While I found a method for hacking into ArcGIS Pro’s python environment, on my laptop, I am already hacking into OSGEO4W’s (QGIS) python, so I’m a little frustrated with switching back-and-forth between the two for the ease of command-line use (I tried virtual environments, but it doesn’t like the PYTHON_PATH environment variable linking to OSGEO4W).

Having tested a good portion of the python script via importing the class on ArcGIS Pro’s python console and running through the methods with the typical debugging, I approached the “all-in” moment to go to the toolbox PYT script (you literally just change the file extension from .py to .pyt), but now as a toolbox, you gain access to drop-down menus and the progress bar (secret messages!).

As I loaded the PYT into Python as a new toolbox, I was having to wait 5–10 minutes before the toolbox became available and I kept getting this RUNTIME ERROR message before I finally realized that that stinking if __name__ is "__main__" is actually running when the toolbox is loaded!

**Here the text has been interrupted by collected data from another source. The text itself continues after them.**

(** * tube: a shallow embedding of the router and its HTML preprocessor

    The Go sources embedded here are the router (route compilation, the two
    route tiers, the request cache, dispatch, cache invalidation and route
    removal) and html.go (include and conditional directives, the document
    cache).

    Conventions.
    - A Go [string] is a sequence of bytes: [list ascii]; [go:"..."] writes
      one.  The Go regexp package steps over UTF-8 runes; the embedding steps
      over bytes.  The two agree on ASCII text, and on every pattern this
      development reasons about ([.+], [[^/]+], [[A-Z]+], literals) they
      accept the same byte strings with the same captures.
    - [regexp.MustCompile] is a parser for a fragment of the RE2 syntax; a
      pattern outside the fragment yields [ErrUnsupported], a pattern Go
      rejects yields [ErrSyntax] (Go panics there).
    - Matching is leftmost-first (a backtracking search in preference order),
      which is what Go's regexp package specifies.
    - A [*route] is an address together with the struct stored there, which
      is never written after it has been built; pointer equality is equality
      of addresses.
    - A [Callback] is a Go function.  A user callback is described by what it
      does with its [*Data]: the list of methods it calls.  The callbacks
      [StaticDir] and [StaticFile] return are embedded as they are written.
    - The file system is a finite map from paths to files, the environment a
      finite map from names to values; [router.logger] is the list of lines
      written to it; the response is the list of calls on the
      [http.ResponseWriter].  [http.FileServer], [http.ServeFile] and
      [http.Redirect] are events of the response, not modelled further.
    - A panic or running out of fuel is [None].  Fuel bounds the nesting of
      includes and of routes run from inside a callback, which Go does not
      bound. *)

From Stdlib Require Import Ascii String.
From stdpp Require Import gmap strings list fin_maps.

Open Scope list_scope.

(** ** Go strings *)

Module GoString.

Definition lit (s : string) : list ascii := list_ascii_of_string s.

Definition eqb (a b : list ascii) : bool := bool_decide (a = b).

(** [strings.HasPrefix] *)
Fixpoint HasPrefix (s p : list ascii) : bool :=
  match p, s with
  | [], _ => true
  | c :: p', d :: s' => bool_decide (c = d) && HasPrefix s' p'
  | _ :: _, [] => false
  end.

(** [strings.HasSuffix] *)
Definition HasSuffix (s p : list ascii) : bool :=
  HasPrefix (rev s) (rev p).

(** [strings.Contains] *)
Fixpoint Contains (s sub : list ascii) : bool :=
  HasPrefix s sub ||
  match s with
  | [] => false
  | _ :: s' => Contains s' sub
  end.

(** [strings.Replace(s, old, new, 1)]: the first occurrence only. *)
Fixpoint Replace1 (s old new : list ascii) : list ascii :=
  if HasPrefix s old then new ++ drop (length old) s
  else match s with
       | [] => []
       | c :: s' => c :: Replace1 s' old new
       end.

(** [strings.TrimPrefix] *)
Definition TrimPrefix (s p : list ascii) : list ascii :=
  if HasPrefix s p then drop (length p) s else s.

(** [s[:len(s)-1]] *)
Definition dropLast (s : list ascii) : list ascii := take (length s - 1) s.

End GoString.

Notation "'go:' s" := (GoString.lit s) (at level 1, s at level 0, format "'go:' s").

(** ** Regular expressions: syntax *)

Module Regexp.

Import GoString.

(** A character class: a list of inclusive byte ranges, possibly negated. *)
Record charset := { cs_neg : bool; cs_ranges : list (ascii * ascii) }.

Definition in_range (c : ascii) (r : ascii * ascii) : bool :=
  (nat_of_ascii (fst r) <=? nat_of_ascii c) && (nat_of_ascii c <=? nat_of_ascii (snd r)).

Definition cs_mem (cs : charset) (c : ascii) : bool :=
  xorb (cs_neg cs) (existsb (in_range c) (cs_ranges cs)).

Definition cs_lit (c : ascii) : charset := {| cs_neg := false; cs_ranges := [(c, c)] |}.
(** [.] without the [s] flag: anything but a newline *)
Definition cs_dot : charset := {| cs_neg := true; cs_ranges := [("010", "010")] |}%char.
Definition rs_space : list (ascii * ascii) :=
  [("009", "010"); ("012", "013"); (" ", " ")]%char.
Definition rs_digit : list (ascii * ascii) := [("0", "9")]%char.
Definition rs_word : list (ascii * ascii) :=
  [("0", "9"); ("A", "Z"); ("_", "_"); ("a", "z")]%char.

Inductive regex :=
| Empty
| Chr (cs : charset)
| Cat (r1 r2 : regex)
| Alt (r1 r2 : regex)
| Star (greedy : bool) (r : regex)
| Plus (greedy : bool) (r : regex)
| Quest (greedy : bool) (r : regex)
| Cap (i : nat) (r : regex)
| BeginText
| EndText.

Inductive perr := ErrSyntax | ErrUnsupported.

(** *** The parser

    Like Go's [regexp/syntax] parser this is one left-to-right pass over the
    pattern with a stack of open groups.  A frame holds the alternatives
    already closed by [|] and the items of the concatenation being read, both
    most recent first. *)

Record frame := {
  f_cap : option nat;
  f_alts : list regex;
  f_cur : list regex
}.

(** inside a bracket expression: negation, "nothing read yet", ranges so far *)
Record cls := { c_neg : bool; c_first : bool; c_rs : list (ascii * ascii) }.

Record pstate := {
  p_top : frame;
  p_stack : list frame;
  p_ncap : nat;
  p_lastRepeat : bool;
  p_cls : option cls
}.
(** [self.lstm(mels)]: three new tensors, [out] and the pair
    [(h_n, c_n)]. *)
Definition call_lstm (layer : P → LSTM) (l : nat) : St P (nat * (nat * nat)) :=
  fun σ => match objs σ !! l ≫= as3 with
           | Some t =>
               match lstm (layer (params σ)) t with
               | Some r =>
                   let σ1 := with_obj (OT3 r.1) σ in
                   let σ2 := with_obj (OT3 r.2.1) σ1 in
                   let σ3 := with_obj (OT3 r.2.2) σ2 in
                   Some ((next σ, (next σ1, next σ2)), σ3)
               | None => None
               end
           | None => None
           end.
End Ops.

Module SileroRun.
Definition forward (x : nat) : St Silero.SimpleSpeakerEmbedding nat :=
  bind (unsqueeze x) (fun x =>
  bind (call_conv Silero.conv1 x) (fun c =>
  bind (call_relu3 c) (fun x =>
  bind (call_conv Silero.conv2 x) (fun c =>
  bind (call_relu3 c) (fun x =>
  bind (call_conv Silero.conv3 x) (fun c =>
  bind (call_relu3 c) (fun x =>
  bind (call_pool x) (fun x =>
  bind (squeeze x) (fun x =>
  bind (call_linear Silero.fc x) (fun x =>
  bind (norm x) (fun n =>
  bind (add 1e-8 n) (fun d =>
  bind (div x d) (fun x =>
  ret x))))))))))))).
End SileroRun.

Module ResemblyzerRun.
Definition forward (mels : nat) : St Resemblyzer.ResemblyzerWrapper nat :=
  bind (call_lstm Resemblyzer.lstm mels) (fun r =>
  bind (index_last r.2.1) (fun h =>
  bind (call_linear Resemblyzer.linear h) (fun p =>
  bind (call_relu2 p) (fun embeds_raw =>
  bind (norm embeds_raw) (fun n =>
  bind (add 1e-5 n) (fun d =>
  bind (div embeds_raw d) (fun embeds =>
  ret embeds))))))).
End ResemblyzerRun.

End Runtime.

(** ** Shapes *)

(** A [(r, c)] matrix. *)
Definition shape2 (r c : nat) (x : tensor2) : Prop :=
  length x = r ∧ Forall (fun row => length row = c) x.

(** The traced input of the CNN: [(1, 32000)], two seconds at 16 kHz. *)
Definition waveform_samples : nat := 32 * 1000.

(** The traced input of the wrapper: [(1, 160, 40)]. *)
Definition n_frames : nat := 160.
Definition mel_channels : nat := 40.

(** The three time lengths after a waveform of [L] samples. *)
Definition len1 (L : nat) : nat := Torch.conv1d_out_len L 80 16.
Definition len2 (L : nat) : nat := Torch.conv1d_out_len (len1 L) 3 2.
Definition len3 (L : nat) : nat := Torch.conv1d_out_len (len2 L) 3 2.

(** ** Concrete parameter sets

    Every convolution and recurrent weight is zero, the projection has zero
    weights and a chosen bias [b]: the raw embedding is then [b] (after the
    wrapper's ReLU, for the recurrent variant) whatever the input. *)

Module Examples.
Import Torch.

Definition conv_zero (cin cout k s : nat) : Conv1d :=
  mkConv1d cin cout k s (replicate cout (replicate cin (zeros k))) (zeros cout).

Definition linear_bias (fin : nat) (b : vec) : Linear :=
  mkLinear fin (length b) (replicate (length b) (zeros fin)) b.

Definition silero_model (b : vec) : Silero.SimpleSpeakerEmbedding :=
  Silero.mkSimple (conv_zero 1 32 80 16) (conv_zero 32 64 3 2)
                  (conv_zero 64 128 3 2) (linear_bias 128 b).

Definition lstm_layer_zero (H nin : nat) : LSTMLayer :=
  mkLSTMLayer (replicate (4 * H) (zeros nin)) (replicate (4 * H) (zeros H))
              (zeros (4 * H)) (zeros (4 * H)).

(** Three layers of 256 hidden units, the sizes of the published
    encoder. *)
Definition rec_model (b : vec) : Resemblyzer.ResemblyzerWrapper :=
  Resemblyzer.mkWrapper
    (mkLSTM 40 256 [lstm_layer_zero 256 40; lstm_layer_zero 256 256;
                    lstm_layer_zero 256 256])
    (linear_bias 256 b).

(** A silent waveform of [L] samples, and a silent mel sequence. *)
Definition silence (L : nat) : vec := zeros L.
Definition silent_mels (T : nat) : tensor2 := replicate T (zeros 40).

(** A store holding one input tensor, at object id 0. *)
Definition silero_store : Runtime.state Silero.SimpleSpeakerEmbedding :=
  Runtime.mkState (silero_model (zeros 128)) {[ 0 := Runtime.OT2 [silence 176] ]}.

End Examples.

(** ** The file system and the console the two [main]s act on

    A path names at most one entry, a regular file or a directory; a number
    stands for what the entry holds, for a directory everything beneath it.
    Entries are kept by path only: that a directory contains the paths below
    it is not tracked, so the statements about [main] speak of the output
    directory, the model path and the backup path, and of no path beneath
    them. *)

Module Os.

Inductive node :=
| File (data : nat)
| Dir (data : nat).

(** What [os.makedirs] creates. *)
Definition empty_dir : node := Dir 0.

Inductive exn :=
| FileExistsError
| NotADirectoryError
| FileNotFoundError
| ShutilError
| LibraryError.

Record world := mkWorld {
  files : gmap string node;
  stdout : list string
}.

Inductive result (A : Type) :=
| Ok (a : A)
| Raised (e : exn).
Arguments Ok {A} _.
Arguments Raised {A} _.

(** A statement runs in a world and leaves a world, also when it raises. *)
Definition IO (A : Type) : Type := world → result A * world.

Definition ret {A : Type} (a : A) : IO A := fun w => (Ok a, w).

Definition bind {A B : Type} (c : IO A) (k : A → IO B) : IO B :=
  fun w => match c w with
           | (Ok a, w') => k a w'
           | (Raised e, w') => (Raised e, w')
           end.

Definition seq {A B : Type} (c : IO A) (k : IO B) : IO B := bind c (fun _ => k).

Definition raise {A : Type} (e : exn) : IO A := fun w => (Raised e, w).

(** A library call that either returns or raises. *)
Definition lift {A : Type} (r : option A) : IO A :=
  match r with
  | Some a => ret a
  | None => raise LibraryError
  end.

Definition print (s : string) : IO unit :=
  fun w => (Ok tt, mkWorld (files w) (stdout w ++ [s])).

(** *** [os.path], POSIX flavour *)

Definition starts_with_sep (s : string) : bool :=
  match s with
  | String c _ => bool_decide (c = "/"%char)
  | EmptyString => false
  end.

Definition ends_with_sep (s : string) : bool :=
  bool_decide (last (String.list_ascii_of_string s) = Some "/"%char).

(** [os.path.join(a, b)]. *)
Definition join (a b : string) : string :=
  if starts_with_sep b then b
  else if bool_decide (a = EmptyString) || ends_with_sep a then a +:+ b
  else a +:+ "/" +:+ b.

Fixpoint drop_while (P : ascii → bool) (l : list ascii) : list ascii :=
  match l with
  | [] => []
  | c :: l' => if P c then drop_while P l' else l
  end.
(** * JoinJS result-set mapper: a shallow embedding of [src/dist/index.js]

    The JavaScript module maps a flat, joined result set to a graph of
    nested objects, driven by a list of result maps.  The embedding below
    follows the source function by function.

    Modelling conventions.
    - A column value is a JavaScript primitive ([Scalar]).  Numbers are
      integers ([Z]); [NaN], signed zero and fractions are outside the model.
    - A mapped object is the ordered list of its own properties, in insertion
      order.  Property names inherited from [Object.prototype] (such as
      [constructor] or [toString]) and names that are array indices (which
      JavaScript enumerates first) are outside the model: a name that is
      not an own property reads as [undefined].
    - A row is the list of its columns in the order of [Object.keys].
    - Every mapped object has a single owner (the array or the field that
      holds it), so mutation in place is a functional update of the owner.
    - The result maps are shared and mutated by the code (lazy property
      inference, defaulting of identity columns): they are threaded as the
      state of a small state-and-error monad.
    - Recursion follows the result maps, which may be cyclic: the recursive
      functions take a fuel argument that bounds the nesting depth. *)

From Stdlib Require Import List String Ascii ZArith Bool Arith Lia.
Import ListNotations.
Open Scope string_scope.

Set Warnings "-register-all".

(* ================================================================= *)
(** ** JavaScript values *)

Inductive Scalar : Type :=
| SUndef
| SNull
| SBool (b : bool)
| SNum (n : Z)
| SStr (s : string).

(** Mapped values: a primitive, an object, or an array of objects. *)
Inductive Val : Type :=
| VS (s : Scalar)
| VO (fields : list (string * Val))
| VA (items : list (list (string * Val))).

Definition Obj : Type := list (string * Val).
Definition Row : Type := list (string * Scalar).

Definition undefined : Val := VS SUndef.
Definition null : Val := VS SNull.

(** [ToBoolean] on primitives: [undefined], [null], [false], [0] and the
    empty string are falsy. *)
Definition scalar_truthy (s : Scalar) : bool :=
  match s with
  | SUndef => false
  | SNull => false
  | SBool b => b
  | SNum n => negb (n =? 0)%Z
  | SStr s => negb (s =? "")
  end.

Definition truthy (v : Val) : bool :=
  match v with
  | VS s => scalar_truthy s
  | VO _ => true
  | VA _ => true
  end.

(** [a === b] on primitives. *)
Definition scalar_eqb (a b : Scalar) : bool :=
  match a, b with
  | SUndef, SUndef => true
  | SNull, SNull => true
  | SBool x, SBool y => Bool.eqb x y
  | SNum x, SNum y => (x =? y)%Z
  | SStr x, SStr y => (x =? y)
  | _, _ => false
  end.

(** [v !== s] where [s] is a primitive read from a row: an object or an
    array is never strictly equal to a primitive. *)
Definition strict_neq (v : Val) (s : Scalar) : bool :=
  match v with
  | VS s' => negb (scalar_eqb s' s)
  | _ => true
  end.
(** * jsonvaluate: the condition evaluation engine of [condition.go]

    A shallow embedding of the Go package [jsonvaluate]: the value coercion
    helpers, the custom-operator registry, the single-condition evaluator,
    the tree evaluator [EvaluateCondition], the chain evaluator
    [EvaluateConditionGroup], the bridge [ConvertToConditionGroup] and the
    dispatcher [EvaluateFlexibleCondition].

    Modelling decisions.
    - A Go [interface{}] value is a closed sum [any] over the kinds the
      engine inspects: nil, bool, the ten integer kinds, the two float kinds,
      string, [time.Time], [[]interface{}] and [map[string]interface{}].
    - [float64] is Rocq's primitive binary64 [float].
    - The process-wide registry [customOperators] is a field of an explicit
      [World] threaded through every call; the second field is a ghost log
      of the leaf evaluations and validator invocations of the run.
    - A Go panic is the [Panicked] outcome; [defer]/[recover] is [recovering].
    - There are two machines. In the first, a validator is a function of
      its two arguments that returns a bool or panics. In the second,
      [Stateful], a validator is a closure: its call can also change the
      variables it captured, write through its arguments into the data
      record and the condition, and register or unregister operators. The
      second machine with validators that are functions is the first
      ([EvaluateCondition_agrees], [EvaluateConditionGroup_agrees]).
    - An instant is a number of nanoseconds; [time.Unix] keeps its [int64]
      wrap-around.
    - Functions of Go's standard library that the package calls
      ([strconv.ParseFloat], [time.Parse], [reflect.DeepEqual], [fmt.Sprintf],
      [strings.ToLower], [regexp.MatchString]) are the fields of [GoLib]. *)

From Stdlib Require Import ZArith Bool List Ascii String Lia.
From Stdlib Require Import Floats.PrimFloat Floats.SpecFloat Floats.FloatOps.
From Stdlib Require Import Floats.FloatAxioms.
From stdpp Require Import base option list strings pretty gmap fin_maps.

Set Warnings "-register-all".

Local Open Scope Z_scope.
Local Open Scope string_scope.

(** ** Values *)

Inductive IntKind : Type :=
| KInt | KInt8 | KInt16 | KInt32 | KInt64
| KUint | KUint8 | KUint16 | KUint32 | KUint64.

Inductive FloatKind : Type := KFloat32 | KFloat64.

(** An instant, in nanoseconds since January 1 of year 1, the epoch of
    Go's [time.Time]; [Before] and [After] are [<] and [>]. *)
Definition Time : Type := Z.

Inductive any : Type :=
| VNil
| VBool (b : bool)
| VInt (k : IntKind) (n : Z)
| VFloat (k : FloatKind) (f : float)
| VString (s : string)
| VTime (t : Time)
| VSlice (l : list any)
| VMap (m : gmap string any).

Definition isNil (v : any) : bool :=
  match v with VNil => true | _ => false end.

(** ** Outcomes and the evaluation monad *)

Inductive outcome (A : Type) : Type :=
| Returned (a : A)
| Panicked (msg : string).
Arguments Returned {A} a.
Arguments Panicked {A} msg.

Definition Operator : Type := string.
Definition Logic : Type := string.

(** [CustomOperatorValidator]: [func(fieldValue, expectedValue interface{}) bool]. *)
Definition CustomOperatorValidator : Type := any -> any -> outcome bool.

Inductive Event : Type :=
| LeafEvaluated (key : string) (op : Operator) (expected : any)
| ValidatorInvoked (op : Operator) (fieldValue expectedValue : any).

Record World : Type := mkWorld {
  customOperators : gmap Operator CustomOperatorValidator;
  log : list Event
}.

Definition M (A : Type) : Type := World -> outcome A * World.

Definition ret {A} (a : A) : M A := fun w => (Returned a, w).

Definition bind {A B} (m : M A) (k : A -> M B) : M B :=
  fun w =>
    match m w with
    | (Returned a, w') => k a w'
    | (Panicked msg, w') => (Panicked msg, w')
    end.

Notation "'let*' x := m 'in' k" := (bind m (fun x => k))
  (at level 10, x name, m at level 100, k at level 200).

Definition panic {A} (msg : string) : M A := fun w => (Panicked msg, w).

Definition record (e : Event) : M unit :=
  fun w => (Returned tt, mkWorld (customOperators w) (log w ++ [e])).

Definition lookupOperator (op : Operator) : M (option CustomOperatorValidator) :=
  fun w => (Returned (customOperators w !! op), w).

(** [defer func() { if r := recover(); r != nil { } }()] in a function with
    an unnamed [bool] result: a panic of the body is swallowed and the
    function returns the zero value [false]. *)
Definition recovering (body : M bool) : M bool :=
  fun w =>
    match body w with
    | (Panicked _, w') => (Returned false, w')
    | r => r
    end.

(** [validator(v, value)]. *)
Definition invoke (op : Operator) (validator : CustomOperatorValidator)
    (fieldValue expectedValue : any) : M bool :=
  let* _ := record (ValidatorInvoked op fieldValue expectedValue) in
  fun w => (validator fieldValue expectedValue, w).

(** ** Constants *)

Definition OperatorEq : Operator := "==".
Definition OperatorNeq : Operator := "!=".
Definition OperatorGt : Operator := ">".
Definition OperatorGte : Operator := ">=".
Definition OperatorLt : Operator := "<".
Definition OperatorLte : Operator := "<=".
Definition OperatorIn : Operator := "in".
Definition OperatorNin : Operator := "nin".
Definition OperatorContains : Operator := "contains".
Definition OperatorNcontains : Operator := "ncontains".
Definition OperatorIsnull : Operator := "isnull".
Definition OperatorIsnotnull : Operator := "isnotnull".
Definition OperatorIsEmpty : Operator := "isempty".
Definition OperatorIsNotEmpty : Operator := "isnotempty".
Definition OperatorIsTrue : Operator := "istrue".
Definition OperatorIsFalse : Operator := "isfalse".
Definition OperatorLike : Operator := "like".
Definition OperatorIlike : Operator := "ilike".
Definition OperatorNlike : Operator := "nlike".
Definition OperatorStartsWith : Operator := "startswith".
Definition OperatorEndsWith : Operator := "endswith".
Definition OperatorBetween : Operator := "between".
Definition OperatorNotBetween : Operator := "notbetween".

Definition LogicAnd : Logic := "AND".
Definition LogicOr : Logic := "OR".

(** The six operators of the first [switch] of [evalSingleCondition]. *)
Definition stateOperators : list Operator :=
  [OperatorIsnull; OperatorIsnotnull; OperatorIsEmpty; OperatorIsNotEmpty;
   OperatorIsTrue; OperatorIsFalse].

(** The seventeen operators of its second [switch]. *)
Definition comparisonOperators : list Operator :=
  [OperatorEq; OperatorNeq; OperatorGt; OperatorGte; OperatorLt; OperatorLte;
   OperatorIn; OperatorNin; OperatorContains; OperatorNcontains;
   OperatorLike; OperatorIlike; OperatorNlike; OperatorStartsWith;
   OperatorEndsWith; OperatorBetween; OperatorNotBetween].

Definition builtinOperators : list Operator :=
  stateOperators ++ comparisonOperators.
Lemma exhaust_from rs : ∀ w pid ref c p,
  Inv w →
  reactions w !! pid = Some ref → heap w !! ref = Some c →
  methods (this w) !! method c = Some p →
  failedCalls (this w) = [] → retryTimer (this w) = None →
  length (invocations (transport (this w))) = S pid →
  (retryCount c ≤ retryLimit p)%Z →
  length rs = S (Z.to_nat (retryLimit p - retryCount c)) →
  Forall (λ r, no_status r = true) rs →
  let w' := run w (failures pid (next_timer w) rs) in
  invocations (transport (this w')) =
    invocations (transport (this w)) ++
      replicate (Z.to_nat (retryLimit p - retryCount c)) (invocation_of ref c) ∧
  settled w' = settled w ++ [(ref, Reject (CallObject ref))] ∧
  heap w' !! ref =
    Some {| method := method c; args := args c; retryCount := retryLimit p |} ∧
  ∀ es,
    continuations_of ref (run w' es) = [Reject (CallObject ref)] ∧
    calls_of ref (run w' es) = calls_of ref w' ∧
    ¬ in_flight (run w' es) ref ∧ ¬ queued (run w' es) ref.
Proof.
  induction rs as [|r rs IH]; intros w pid ref c p Hinv Hp Hc Hm Hq Ht Hlog Hle Hlen Hrs;
    [done|].
  apply Forall_cons in Hrs as [Hr Hrs].
  assert (Hts : timers w = []).
  { destruct Hinv as [_ _ _ _ _ _ _ _ _ Hts _]. rewrite Ht in Hts.
    by destruct (timers w). }
  destruct rs as [|r' rs].
  - (* the last failure: the limit is reached *)
    simpl in Hlen. assert (retryLimit p = retryCount c) as Heq by lia.
    cbv zeta. unfold failures, run. simpl.
    unfold settles. rewrite Hp.
    destruct (Inv_unreact pid ref w Hinv Hp) as (Hinv1 & Hlt & Hdead & Hns).
    unfold onRejected. simpl. rewrite Hc, Hr, Hm, Heq, Z.ltb_irrefl, Z.sub_diag.
    split_and!; simpl.
    + by rewrite app_nil_r.
    + done.
    + rewrite Hc. by destruct c.
    + intros es.
      destruct (final_continuation ref (Reject (CallObject ref)) _
                  Hinv1 Hlt Hdead Hns es) as (? & ? & ? & ? & ?).
      done.
  - (* budget left: one round, then the rest *)
    assert (retryCount c < retryLimit p)%Z as Hb by (simpl in Hlen; lia).
    cbv zeta.
    change (failures pid (next_timer w) (r :: r' :: rs)) with
      ([Settle pid (Rejected r); Expire (next_timer w)] ++
       failures (S pid) (Pos.succ (next_timer w)) (r' :: rs)).
    unfold run. rewrite foldl_app. fold (run w [Settle pid (Rejected r); Expire (next_timer w)]).
    set (w1 := run w [Settle pid (Rejected r); Expire (next_timer w)]).
    assert (Hinv1 : Inv w1) by by apply Inv_run.
    assert (Hw1 := retry_round w pid ref c p r Hp Hc Hm Hb Hr Hq Ht Hts).
    fold w1 in Hw1.
    assert (Hlt : ref < length (heap w)) by by eapply lookup_lt_Some.
    destruct (IH w1 (S pid) ref (retried c) p) as (Hlog' & Hst & Hheap & Hes);
      try done.
    + rewrite Hw1. simpl. rewrite <- Hlog. apply lookup_insert_eq.
    + rewrite Hw1. simpl. by apply list_lookup_insert_eq.
    + by rewrite Hw1.
    + by rewrite Hw1.
    + by rewrite Hw1.
    + rewrite Hw1. simpl. rewrite length_app. simpl. lia.
    + simpl. lia.
    + simpl in *. lia.
    + assert (Hnt : Pos.succ (next_timer w) = next_timer w1) by by rewrite Hw1.
      rewrite Hnt.
      change (foldl step) with run.
      split_and!; try done.
      * rewrite Hlog'. rewrite Hw1 at 1. simpl.
        replace (Z.to_nat (retryLimit p - retryCount c)) with
          (S (Z.to_nat (retryLimit p - (retryCount c + 1)))) by lia.
        by rewrite <- app_assoc.
      * rewrite Hst. by rewrite Hw1.
Qed.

So I removed it and now the toolbox loads super quick. There is still the lingering problem where I create dependencies on folder location in the tool class’s init, which also, interestingly, is called when the toolbox is imported and has created errors when sharing a toolbox in a folder that moves from one computer to another as the absolute paths change.

This, to be addressed at another time.

Update: the SPI toolbox has been forked from WildlifeConservationSocietyCI’s SPI repository and is available at the CGA-WM GitHub organization.

Jekyll Updates

The navigation bar still haunts me. I was able to get a CSS style that makes the navigation bar stay at the top of the screen, but I can’t seem to make it responsive to screen width. Sorry to those of you looking at this website on mobile devices. I also found a way to create an ordered navigation using a sort by navigation_weight variable that I added to each page’s YAML header.

This can be considered a positive development.